Iterator capable of reading images from a directory on disk.

Inherits From: Iterator

Aliases:

Arguments:

  • directory: Path to the directory to read images from. Each subdirectory in this directory will be considered to contain images from one class, or alternatively you could specify class subdirectories via the classes argument.
  • image_data_generator: Instance of ImageDataGenerator to use for random transformations and normalization.
  • target_size: tuple of integers, dimensions to resize input images to.
  • color_mode: One of "rgb", "rgba", "grayscale". Color mode to read images.
  • classes: Optional list of strings, names of subdirectories containing images from each class (e.g. ["dogs", "cats"]).
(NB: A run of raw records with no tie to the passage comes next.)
(* ===== verification/Frame.v ===== *)
(** * What a computation leaves alone

    Frame rules: parts of the database that a computation does not change,
    decided by its structure. Used for the next maintenance time, which says
    which rules of the market apply, the active witnesses, which bound the nesting
    of proposals, and the proposals. *)

From S2P Require Import Prelude Ext Config Asset Objects Parameters Governance Blocks Names Operations Validation Fees Ledger Database Vesting Balance Market Matching OrderBook Feeds Evaluator MarketEval AssetEval BitassetEval TransferEval Transactions Exchange Supply EvalSupply.

(** A computation that leaves a part [f] of the database alone: the next
    maintenance time, the assets. *)
Definition keeps {T A} (f : database → T) (m : DB A) : Prop :=
  ∀ s, post m s (λ _ s', f s' = f s).

Section frames.
Context {T : Type} (f : database → T).

Lemma keeps_bind {A B} (m : DB A) (k : A → DB B) :
  keeps f m → (∀ x, keeps f (k x)) → keeps f (bind m k).
Proof.
  intros Hm Hk s. apply post_bind. pcall Hm. intros x s' E. simpl. pcall Hk. intros y s'' ->. done.
Qed.
Lemma keeps_reads {A} (m : DB A) : reads m → keeps f m.
Proof. intros Hr s. pcall Hr. by intros x s' ->. Qed.
Lemma keeps_require {A} b (k : DB A) : keeps f k → keeps f (require b k).
Proof. intros Hk s. dstep. apply Hk. Qed.
Lemma keeps_put g : (∀ s, f (g s) = f s) → keeps f (put g).
Proof. intros Hf s. by dstep. Qed.
Lemma keeps_modify {V} (proj : database → gmap Z V) upd id g :
  (∀ m s, f (upd m s) = f s) → keeps f (modify_in proj upd id g).
Proof. intros Hu s. apply post_modify. intros. apply Hu. Qed.
Lemma keeps_remove {V} (proj : database → gmap Z V) upd id :
  (∀ m s, f (upd m s) = f s) → keeps f (remove_from proj upd id).
Proof. intros Hu s. apply post_remove. intros. apply Hu. Qed.
Lemma keeps_create {V} (proj : database → gmap Z V) upd next set_next ok v :
  (∀ n m s, f (set_d_next_ids (set_next n (d_next_ids s)) (upd m s)) = f s) → keeps f (create_in proj upd next set_next ok v).
Proof. intros Hu s. apply post_create. intros. apply Hu. Qed.
Lemma keeps_for_each {A} (g : A → DB unit) l : (∀ x, keeps f (g x)) → keeps f (for_each g l).
Proof.
  intros Hg. induction l as [|x l IH]; simpl; [by apply keeps_reads, reads_ret|]. by apply keeps_bind.
Qed.
Lemma keeps_adjust_balance `{Ext} acct x :
  (∀ B s, f (set_d_balances B s) = f s) → keeps f (adjust_balance acct x).
Proof. intros Hu s. apply post_adjust_balance. intros. apply Hu. Qed.
End frames.

(** A step whose effect is known and that leaves a part of the state alone. *)
Lemma effect_bind_keeps `{Ext} `{Regime} {T A B} (f : database → T) (m : DB A) (k : A → DB B) s δ1 δ2 :
  keeps f m → effect m s δ1 → (∀ x s1, wf s1 → f s1 = f s → effect (k x) s1 δ2) →
  effect (bind m k) s (λ a, δ1 a + δ2 a).
Proof.
  intros Hf Hm Hk. apply post_bind. intros x s1 Hrun. destruct (Hm _ _ Hrun) as [Hwf1 Hg1].
  pcall (Hk x s1 Hwf1 (Hf _ _ _ Hrun)). intros y s2 [Hwf2 Hg2]. split; [done|]. intros a. rewrite Hg2, Hg1. lia.
Qed.

(** Decide [keeps] by the structure of the computation; what the functions
    called keep is in the hints. *)
Create HintDb frames.
Ltac frame :=
  repeat first
    [ solve [auto with frames]
    | apply keeps_bind; [|intros ?]
    | apply keeps_require
    | apply keeps_for_each; intros ?
    | apply keeps_reads; solve [solve_reads]
    | apply keeps_adjust_balance; done
    | apply keeps_put; done | apply keeps_modify; done | apply keeps_remove; done
    | apply keeps_create; done
    | match goal with
      | |- keeps _ (let _ := _ in _) => cbv zeta
      | |- keeps _ (if ?b then _ else _) => destruct b
      | |- keeps _ (match ?x with _ => _ end) => destruct x
      end ].

(** What no operation changes: the time, the time of the next maintenance, the
    active witnesses and the parameters of the slots; and what only the operations
    on proposals change. *)
Definition epoch (s : database) : Z * Z * gset Z * (Z * Z) :=
  (d_head_block_time s, d_next_maintenance_time s, gv_active_witnesses (d_governance s),
   (cp_block_interval (d_parameters s), cp_maintenance_skip_slots (d_parameters s))).
Definition clock (s : database) : Z * Z * gset Z * (Z * Z) * gmap Z proposal_object :=
  (epoch s, d_proposals s).
Notation keeps_clock := (keeps clock).
Notation keeps_epoch := (keeps epoch).
Notation keeps_time := (keeps d_next_maintenance_time).

Lemma keeps_map {T U A} (f : database → T) (g : T → U) (m : DB A) : keeps f m → keeps (λ s, g (f s)) m.
Proof. intros Hm s. pcall Hm. intros x s' E. simpl. congruence. Qed.
Lemma clock_epoch {A} (m : DB A) : keeps_clock m → keeps_epoch m.
Proof. apply (keeps_map clock fst). Qed.
Lemma epoch_time {A} (m : DB A) : keeps_epoch m → keeps_time m.
Proof. apply (keeps_map epoch (λ e, e.1.1.2)). Qed.
Lemma clock_time {A} (m : DB A) : keeps_clock m → keeps_time m.
Proof. intros. by apply epoch_time, clock_epoch. Qed.

(** Nothing but a block changes the time of its head. *)
Notation keeps_now := (keeps d_head_block_time).
Lemma epoch_now {A} (m : DB A) : keeps_epoch m → keeps_now m.
Proof. apply (keeps_map epoch (λ e, e.1.1.1)). Qed.
Lemma clock_now {A} (m : DB A) : keeps_clock m → keeps_now m.
Proof. intros. by apply epoch_now, clock_epoch. Qed.

Section fee_frames.
Context {X : Ext} {R : Regime} {P : Packing}.
Lemma convert_fee_genesis ts i : keeps d_genesis_balances (convert_fee ts i).
Proof. unfold convert_fee. frame. Qed.
Lemma generic_pay_fee_genesis ts i : keeps d_genesis_balances (generic_pay_fee ts i).
Proof. unfold generic_pay_fee. frame. Qed.
Lemma convert_fee_clock ts i : keeps_clock (convert_fee ts i).
Proof. unfold convert_fee. frame. Qed.
Lemma generic_pay_fee_clock ts i : keeps_clock (generic_pay_fee ts i).
Proof. unfold generic_pay_fee. frame. Qed.
Lemma convert_fee_assets ts i : keeps d_assets (convert_fee ts i).
Proof. unfold convert_fee. frame. Qed.
Lemma generic_pay_fee_assets ts i : keeps d_assets (generic_pay_fee ts i).
Proof. unfold generic_pay_fee. frame. Qed.

(** The assets and the data of the market issued ones. *)
Definition asset_part (s : database) : gmap Z asset_object * gmap Z asset_bitasset_data_object :=
  (d_assets s, d_bitassets s).
Lemma convert_fee_asset_part ts i : keeps asset_part (convert_fee ts i).
Proof. unfold convert_fee. frame. Qed.
Lemma generic_pay_fee_asset_part ts i : keeps asset_part (generic_pay_fee ts i).
Proof. unfold generic_pay_fee. frame. Qed.

(** An evaluator that does not touch the fee conserves the supply when its
    [do_apply] does, which may rely on what its [do_evaluate] has found out about
    the assets. *)
Lemma checked_conserving {Op E} (wrap : Op → operation) (do_evaluate : fee_info → Op → DB E)
    (do_apply : fee_info → unit → Op → E → DB operation_result) (ok : Op → Prop)
    (checked : Op → E → gmap Z asset_object * gmap Z asset_bitasset_data_object → Prop) :
  (∀ i op, reads (do_evaluate i op)) →
  (∀ i op e s, ok op → wf s → modern s → do_evaluate i op s = Ok (e, s) → checked op e (asset_part s)) →
  (∀ i op e s, ok op → wf s → checked op e (asset_part s) → effect (do_apply i tt op e) s (λ _, 0)) →
  ConservingEvaluator (plain_evaluator wrap do_evaluate do_apply) ok.
Proof.
  intros Hr Hc Ha. split; [done|]. intros ts i op e s Hok Hwf Hmod Hi Hskip Heval. simpl in *.
  specialize (Hc i op e s Hok Hwf Hmod Heval). eapply effect_ext.
  { eapply effect_bind_keeps; [apply convert_fee_asset_part|by apply convert_fee_effect|]. intros u s1 Hwf1 E1.
    eapply effect_bind_keeps; [apply generic_pay_fee_asset_part|by apply generic_pay_fee_effect|].
    intros [] s2 Hwf2 E2. apply Ha; [done|done|]. by rewrite E2, E1. }
  intros a. simpl. lia.
Qed.
End fee_frames.
#[export] Hint Resolve convert_fee_clock generic_pay_fee_clock : frames.

(** ** The clock

    The market leaves the clock alone. *)
Section clock.
Context {X : Ext} {R : Regime} {P : Packing} {N : NthElement}.

Lemma modify_dynamic_of_clock a f : keeps_clock (modify_dynamic_of a f).
Proof. unfold modify_dynamic_of. frame. Qed.
Lemma modify_statistics_of_clock a f : keeps_clock (modify_statistics_of a f).
Proof. unfold modify_statistics_of. frame. Qed.
Lemma modify_bitasset_of_clock a f : keeps_clock (modify_bitasset_of a f).
Proof. unfold modify_bitasset_of, bitasset_id_of. frame. Qed.
Lemma push_applied_operation_clock op : keeps_clock (push_applied_operation op).
Proof. unfold push_applied_operation. frame. Qed.
Hint Resolve modify_dynamic_of_clock modify_statistics_of_clock modify_bitasset_of_clock
  push_applied_operation_clock : frames.

Lemma pay_market_fees_clock x : keeps_clock (pay_market_fees x).
Proof. unfold pay_market_fees. frame. Qed.
Lemma pay_order_clock r x y : keeps_clock (pay_order r x y).
Proof. unfold pay_order. frame. Qed.
Hint Resolve pay_market_fees_clock pay_order_clock : frames.
Lemma cancel_bid_clock id b : keeps_clock (cancel_bid id b).
Proof. unfold cancel_bid. frame. Qed.
Lemma cancel_settle_order_clock id b : keeps_clock (cancel_settle_order id b).
Proof. unfold cancel_settle_order. frame. Qed.
Lemma cancel_limit_order_clock id v b : keeps_clock (cancel_limit_order id v b).
Proof. unfold cancel_limit_order, deduct_cancel_fee. frame. Qed.
Hint Resolve cancel_bid_clock cancel_settle_order_clock cancel_limit_order_clock : frames.
Lemma maybe_cull_clock id : keeps_clock (maybe_cull_small_order id).
Proof. unfold maybe_cull_small_order. frame. Qed.
Hint Resolve maybe_cull_clock : frames.
Lemma execute_bid_clock id d c f : keeps_clock (execute_bid id d c f).
Proof. unfold execute_bid. frame. Qed.
Lemma fill_limit_order_clock id x y c p m : keeps_clock (fill_limit_order id x y c p m).
Proof. unfold fill_limit_order. frame. Qed.
Lemma fill_call_order_clock id x y p m : keeps_clock (fill_call_order id x y p m).
Proof. unfold fill_call_order. frame. Qed.
Lemma fill_settle_order_clock id x y p m : keeps_clock (fill_settle_order id x y p m).
Proof. unfold fill_settle_order. frame. Qed.
Hint Resolve execute_bid_clock fill_limit_order_clock fill_call_order_clock fill_settle_order_clock : frames.

Lemma settle_calls_clock fuel b p : ∀ itr e g, keeps_clock (settle_calls fuel b p itr e g).
Proof. induction fuel; intros; simpl; frame. Qed.
Hint Resolve settle_calls_clock : frames.
Lemma globally_settle_asset_clock mia p : keeps_clock (globally_settle_asset mia p).
Proof. unfold globally_settle_asset. frame. Qed.
Hint Resolve globally_settle_asset_clock : frames.
Lemma cancel_bids_clock fuel b : ∀ itr, keeps_clock (cancel_bids fuel b itr).
Proof. induction fuel; intros; simpl; frame. Qed.
Hint Resolve cancel_bids_clock : frames.
Lemma revive_bitasset_clock b : keeps_clock (revive_bitasset b).
Proof. unfold revive_bitasset, cancel_bids_and_revive_mpa. frame. Qed.
Lemma check_for_blackswan_clock mia b : keeps_clock (check_for_blackswan mia b).
Proof. unfold check_for_blackswan. frame. Qed.
Lemma match_limit_limit_clock x y p : keeps_clock (match_limit_limit x y p).
Proof. unfold match_limit_limit. frame. Qed.
Lemma match_limit_call_clock x y p f m : keeps_clock (match_limit_call x y p f m).
Proof. unfold match_limit_call. frame. Qed.
Lemma match_call_settle_clock x y p m f : keeps_clock (match_call_settle x y p m f).
Proof. unfold match_call_settle. frame. Qed.
Hint Resolve revive_bitasset_clock check_for_blackswan_clock match_limit_limit_clock
  match_limit_call_clock match_call_settle_clock : frames.

Lemma margin_pass_clock mia b n p e l m : keeps_clock (margin_pass mia b n p e l m).
Proof. unfold margin_pass, margin_exchange. frame. Qed.
Hint Resolve margin_pass_clock : frames.
Lemma margin_loop_clock fuel mia b n p e l : ∀ m, keeps_clock (margin_loop fuel mia b n p e l m).
Proof. induction fuel; intros; simpl; frame. Qed.
Hint Resolve margin_loop_clock : frames.
Lemma check_call_orders_clock mia b n : keeps_clock (check_call_orders mia b n).
Proof. unfold check_call_orders. frame. Qed.
Hint Resolve check_call_orders_clock : frames.
Lemma match_limits_clock fuel o c : ∀ l e, keeps_clock (match_limits fuel o c l e).
Proof. induction fuel; intros; simpl; frame. Qed.
Lemma match_calls_clock fuel o a c p f : keeps_clock (match_calls fuel o a c p f).
Proof. induction fuel; intros; simpl; frame. Qed.
Hint Resolve match_limits_clock match_calls_clock : frames.
Lemma finish_order_clock o : keeps_clock (finish_order o).
Proof. unfold finish_order. frame. Qed.
Hint Resolve finish_order_clock : frames.
Lemma apply_order_clock o : keeps_clock (apply_order o).
Proof. unfold apply_order, calls_to_check. frame. Qed.
Lemma apply_order_before_hardfork_625_clock o b : keeps_clock (apply_order_before_hardfork_625 o b).
Proof. unfold apply_order_before_hardfork_625. frame. Qed.
Hint Resolve apply_order_clock apply_order_before_hardfork_625_clock : frames.
End clock.
#[export] Hint Resolve
  modify_dynamic_of_clock modify_statistics_of_clock modify_bitasset_of_clock
  push_applied_operation_clock pay_market_fees_clock pay_order_clock cancel_bid_clock
  cancel_settle_order_clock cancel_limit_order_clock maybe_cull_clock execute_bid_clock
  fill_limit_order_clock fill_call_order_clock fill_settle_order_clock settle_calls_clock
  globally_settle_asset_clock cancel_bids_clock revive_bitasset_clock check_for_blackswan_clock
  match_limit_limit_clock match_limit_call_clock match_call_settle_clock margin_pass_clock
  margin_loop_clock check_call_orders_clock match_limits_clock match_calls_clock
  finish_order_clock apply_order_clock apply_order_before_hardfork_625_clock : frames.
It will be computed automatically if not set.
  • class_mode: Mode for yielding the targets: "binary": binary targets (if there are only two classes), "categorical": categorical targets, "sparse": integer targets, "input": targets are images identical to input images (mainly used to work with autoencoders), None: no targets get yielded (only input images are yielded).
  • batch_size: Integer, size of a batch.
  • shuffle: Boolean, whether to shuffle the data between epochs.
  • seed: Random seed for data shuffling.
  • data_format: String, one of channels_first, channels_last.
  • save_to_dir: Optional directory where to save the pictures being yielded, in a viewable format. This is useful for visualizing the random transformations being applied, for debugging purposes.
  • save_prefix: String prefix to use for saving sample images (if save_to_dir is set).
  • save_format: Format to use for saving sample images (if save_to_dir is set).
  • subset: Subset of data ("training" or "validation") if validation_split is set in ImageDataGenerator.
  • interpolation: Interpolation method used to resample the image if the target size is different from that of the loaded image. Supported methods are "nearest", "bilinear", and "bicubic". If PIL version 1.1.3 or newer is installed, "lanczos" is also supported. If PIL version 3.4.0 or newer is installed, "box" and "hamming" are also supported. By default, "nearest" is used.
  • dtype: Dtype to use for generated arrays.

__init__

View source

__init__(
    directory,
    image_data_generator,
    target_size=(256, 256),
    color_mode='rgb',
    classes=None,
    class_mode='categorical',
    batch_size=32,
    shuffle=True,
    seed=None,
    data_format=None,
    save_to_dir=None,
    save_prefix='',
    save_format='png',
    follow_links=False,
    subset=None,
    interpolation='nearest',
    dtype=None
)

Initialize self. See help(type(self)) for accurate signature.

Properties

filepaths

List of absolute paths to image files

labels

Class labels of every observation

sample_weight

Methods

__getitem__

__getitem__(idx)

Gets batch at position index.

Arguments:

  • index: position of the batch in the Sequence.

Returns:

A batch

__iter__

__iter__()

Create a generator that iterate over the Sequence.

__len__

__len__()

Number of batch in the Sequence.

Returns:

The number of batches in the Sequence.

next

next()

For python 2.x.

Returns

The next batch.

on_epoch_end

on_epoch_end()

Method called at the end of every epoch.

reset

reset()

set_processing_attrs

set_processing_attrs(
    image_data_generator,
    target_size,
    color_mode,
    data_format,
    save_to_dir,
    save_prefix,
    save_format,
    subset,
    interpolation
)

Sets attributes to use later for processing files into a batch.

Arguments

image_data_generator: Instance of `ImageDataGenerator`
    to use for random transformations and normalization.
target_size: tuple of integers, dimensions to resize input images to.
color_mode: One of `"rgb"`, `"rgba"`, `"grayscale"`.
    Color mode to read images.
data_format: String, one of `channels_first`, `channels_last`.
save_to_dir: Optional directory where to save the pictures
    being yielded, in a viewable format. This is useful
    for visualizing the random transformations being
    applied, for debugging purposes.
save_prefix: String prefix to use for saving sample
    images (if `save_to_dir` is set).
save_format: Format to use for saving sample images
    (if `save_to_dir` is set).
subset: Subset of data (`"training"` or `"validation"`) if
    validation_split is set in ImageDataGenerator.
interpolation: Interpolation method used to resample the image if the
    target size is different from that of the loaded image.
    Supported methods are "nearest", "bilinear", and "bicubic".
    If PIL version 1.1.3 or newer is installed, "lanczos" is also
    supported. If PIL version 3.4.0 or newer is installed, "box" and
    "hamming" are also supported. By default, "nearest" is used.

Class Members

  • allowed_class_modes
  • white_list_formats